The audience of self-identifying female journalists nodded and clapped often throughout the dinner, particularly when Holmes talked about times when she’s felt like a “phony” and “not good enough.”

“It’s interesting: The more successful I got, the more I had imposter syndrome,” said Holmes. “There’s no magic pill for that. I try and recognize when I have those narratives in my head and I try to push them away.”

Holmes, who now balances writing for The New York Times Book Review with her work at new media company Fusion as editor for digital voices and storytelling, talked about her career and thoughts on digital media during a question and answer session with JAWS President Lauren Whaley.

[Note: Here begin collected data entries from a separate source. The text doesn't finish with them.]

(* ===== verification/Engine.v ===== *)
(** * The engine ([internal/engine/engine.go])

    One check of a target: the safety stage, the attempts, the classification
    against the known-state baseline, the status and the alert. The engine holds
    its mutex around every access to its maps, so a check is a sequence of
    programs on the engine's state; checks of different targets interleave between
    them, and here one check runs after the other. What a check meets in the
    outside world is a [Visit]: whether the semaphore was acquired, the context
    and the disk, the secrets, the HURL hosts and the prober's answers. The
    goroutines that run the checks are in [Runs]; tickers, telemetry and the
    [Details] of results are not modelled. *)

From Stdlib Require Import ZArith NArith Lia Ascii.
From stdpp Require Import base tactics strings gmap sorting relations.
From stdpp Require Import list.
From S2P Require Import Prelude Durations KnownState Net Url Targets Auth Hurl Safety Rpc Handshake Config.

Open Scope Z_scope.

(** ** Compilation of the configuration *)

Inductive compile_error := BadInterval (id : string) | BadTimeout (id : string) | BadTarget (id : string) (e : target_error).

Definition compile_target (t : TargetConfig) : Target + compile_error :=
  match ParseDuration (cc_Interval (tc_Check t)) with
  | None => inr (BadInterval (tc_ID t))
  | Some interval =>
      match ParseDuration (cc_Timeout (tc_Check t)) with
      | None => inr (BadTimeout (tc_ID t))
      | Some timeout =>
          let c := tc_Check t in
          let compiled := mkTarget (tc_ID t) (tc_Enabled t) (ToLower (tc_Protocol t)) (tc_Name t)
            (tc_Endpoint t) (ToLower (tc_Transport t)) (ToLower (tc_Type t)) (tc_Expected t)
            {| (tc_Auth t) with auth_Type := ToLower (auth_Type (tc_Auth t)); auth_Audience := "" |} (tc_Stdio t)
            (mkCheckPolicy interval timeout (cc_Retries c) (cc_HandshakeProfile c)
               (cc_RequiredMethods c) (cc_HURLTests c))
            ∅ ∅ (tc_Headers t) in
          match Validate compiled with
          | Some e => inr (BadTarget (tc_ID t) e)
          | None => inl compiled
          end
      end
  end.

Fixpoint compile_targets (ts : list TargetConfig) : list Target + compile_error :=
  match ts with
  | [] => inl []
  | t :: ts =>
      if negb (tc_Enabled t) then compile_targets ts
      else
        match compile_target t with
        | inr e => inr e
        | inl c => match compile_targets ts with inr e => inr e | inl cs => inl (c :: cs) end
        end
  end.
Definition compileTargets (cfg : Config) : list Target + compile_error := compile_targets (cfg_Targets cfg).

(** ** State *)

Record AlertEvent := mkAlert {
  al_TargetID : string;
  al_TargetName : string;
  al_State : HealthState;
  al_Severity : Severity;
  al_Regression : bool;
  al_Message : string;
  al_FailureClass : FailureClass;
  al_CheckedAt : Time;
}.

Record TargetRuntimeStatus := mkRuntimeStatus {
  rs_TargetID : string;
  rs_Name : string;
  rs_Endpoint : string;
  rs_Protocol : Protocol;
  rs_State : HealthState;
  rs_Severity : Severity;
  rs_FailureClass : FailureClass;
  rs_Message : string;
  rs_LastCheckedAt : Time;
  rs_Latency : Duration;
  rs_StatusCode : Z;
  rs_ConsecutiveFailures : Z;
  rs_EverHealthy : bool;
  rs_Regression : bool;
}.

(** [en_store] is [None] without a store, [en_scanner] without a scanner;
    [en_notified] is what the notifiers were told. *)
Record Engine := mkEngine {
  en_cfg : Config;
  en_store : option World;
  en_scanner : option Scanner;
  en_targets : list Target;
  en_statuses : gmap string TargetRuntimeStatus;
  en_events : list AlertEvent;
  en_eventCap : Z;
  en_notified : list AlertEvent;
}.

Definition event_cap (cfg : Config) : Z := if run_EventHistorySize (cfg_Runtime cfg) <=? 0 then 500 else run_EventHistorySize (cfg_Runtime cfg).

Definition NewEngine (cfg : Config) (store : option World) (scanner : option Scanner) : Engine + compile_error :=
  match compileTargets cfg with
  | inr e => inr e
  | inl ts => inl (mkEngine cfg store scanner ts ∅ [] (event_cap cfg) [])
  end.

(** ** Vocabulary mappings *)

Definition toKnownStateStatus (s : HealthState) : Status :=
  if s =s StateHealthy then StatusHealthy
  else if s =s StateDegraded then StatusDegraded
  else if s =s StateOutage then StatusOutage
  else if (s =s StateRegression) || (s =s StateUnhealthy) then StatusFailed
  else StatusUnknown.

Definition fromKnown (s : Status) : HealthState :=
  if s =s StatusHealthy then StateHealthy
  else if s =s StatusDegraded then StateDegraded
  else if s =s StatusOutage then StateOutage
  else if s =s StatusFailed then StateUnhealthy
  else StateUnknown.

Definition toSeverity (raw : string) (fallback : Severity) : Severity :=
  let s := ToLower (TrimSpace raw) in
  if mem s [SeverityInfo; SeverityWarn; SeverityCritical] then s else fallback.

Definition severityFromState (cfg : Config) (s : HealthState) : Severity :=
  let sev := alr_Severity (cfg_Alerts cfg) in
  if s =s StateHealthy then toSeverity (sev_Healthy sev) SeverityInfo
  else if s =s StateDegraded then toSeverity (sev_Degraded sev) SeverityWarn
  else if s =s StateRegression then toSeverity (sev_Regression sev) SeverityCritical
  else if (s =s StateOutage) || (s =s StateUnhealthy) then toSeverity (sev_Outage sev) SeverityCritical
  else SeverityWarn.

Definition defaultMessageForState (s : HealthState) : string :=
  if s =s StateHealthy then "healthy"
  else if s =s StateDegraded then "degraded"
  else if s =s StateOutage then "outage"
  else if s =s StateRegression then "regression detected"
  else if s =s StateUnhealthy then "unhealthy"
  else "unknown".

Definition redactAuthErr (msg : string) : string :=
  let msg := ReplaceAll msg "Bearer " "Bearer ****" in
  let msg := ReplaceAll msg "bearer " "bearer ****" in
  ReplaceAll msg "token=" "token=****".

(** ** Classification *)

Definition on_world {A} (w : World) (m : M World A) : M Engine A :=
  zoom (λ e, default w (en_store e)) (λ w e, {| e with en_store := Some w |}) m.

(** What is filled in when the probe left it blank. *)
Definition with_defaults (cfg : Config) (probeErr : option probe_error) (r : CheckResult) : CheckResult :=
  let r := if cr_Severity r =s "" then {| r with cr_Severity := severityFromState cfg (cr_State r) |} else r in
  let r := if cr_FailureClass r =s "" then
             {| r with cr_FailureClass := match probeErr with Some e => classifyProbeError e | None => FailureNone end |}
           else r in
  if blank (cr_Message r) then {| r with cr_Message := defaultMessageForState (cr_State r) |} else r.

(** The known-state semantics once the store has answered. *)
Definition apply_known_state (cfg : Config) (ksStatus : Status) (up : UpdateResult) (r : CheckResult) : CheckResult :=
  let r := {| r with cr_PreviouslyOK := EverHealthy (Previous up) |} in
  let departure := cr_State r =s StateDegraded in
  let r :=
    if negb departure && (IsRegression up || (EverHealthy (Current up) && IsFailure ksStatus)) then
      {| r with cr_State := StateRegression; cr_Regression := true; cr_Severity := SeverityCritical;
         cr_Message := "faulty smoke test regression: previously healthy target now failing" |}
    else r in
  let r :=
    if negb departure && IsFailure ksStatus
       && (ConsecutiveFailures (Current up) >=? ks_OutageThresholdConsecutiveFailures (cfg_KnownState cfg))
       && negb (cr_State r =s StateRegression)
       && (EverHealthy (Current up) ||
           (negb (cr_FailureClass r =s FailureAuth) && negb (cr_FailureClass r =s FailureConfig)))
    then
      {| r with cr_State := StateOutage; cr_Severity := SeverityCritical;
         cr_Message := "outage: " +:+ Itoa (ConsecutiveFailures (Current up)) +:+ " consecutive failures" |}
    else r in
  if HadPrevious up && negb (CurrentStatus (Previous up) =s CurrentStatus (Current up)) then
    {| r with cr_Transition := Some (mkTransition (fromKnown (CurrentStatus (Previous up)))
         (fromKnown (CurrentStatus (Current up))) (cr_CheckedAt r) (cr_Message r)) |}
  else r.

Read more of her thoughts from dealing with naysayers to her dream of a website staffed by people of color who don’t write about race:

On why she left women’s magazine: “I found myself very frustrated by the magazines I was working for. I felt like I was being shunted, or perhaps I was shunting myself, into certain arenas that weren’t that rewarding, celebrity magazines and women magazines that seemed to be where the jobs were. To me it seems like magazines that were more highfalutin didn’t have a lot of turnover: They seemed to be staffed by white men who went to certain colleges and knew certain people. In order to pay the rent, I took jobs that were good jobs, I’m not complaining. They didn’t sate my appetite or my ambition to do what I thought was important stuff. I can sit in a nail salon and read celebrity magazines, but I have no illusion it’s important.”

On women’s magazines: “In late 2006, I worked for InStyle, which was not one I hate working for. It was straightforward: here’s a celebrity’s house, here are spring dresses. It wasn’t telling women to be insecure about the way they looked; it was not about privileging heterosexual men and women relations or being sexy above all else. Here’s some fashion and here’s Jennifer Aniston’s yoga room. Compared to Cosmo/Glamour at the time, it was kind of refreshing.”

On embarking on Jezebel: “Even after it became successful, I remained terrified. At first, what was I afraid of was the site was going to fail or be bad. If that happened, my name would be at the top of it; I wouldn’t have anything to fall back on” …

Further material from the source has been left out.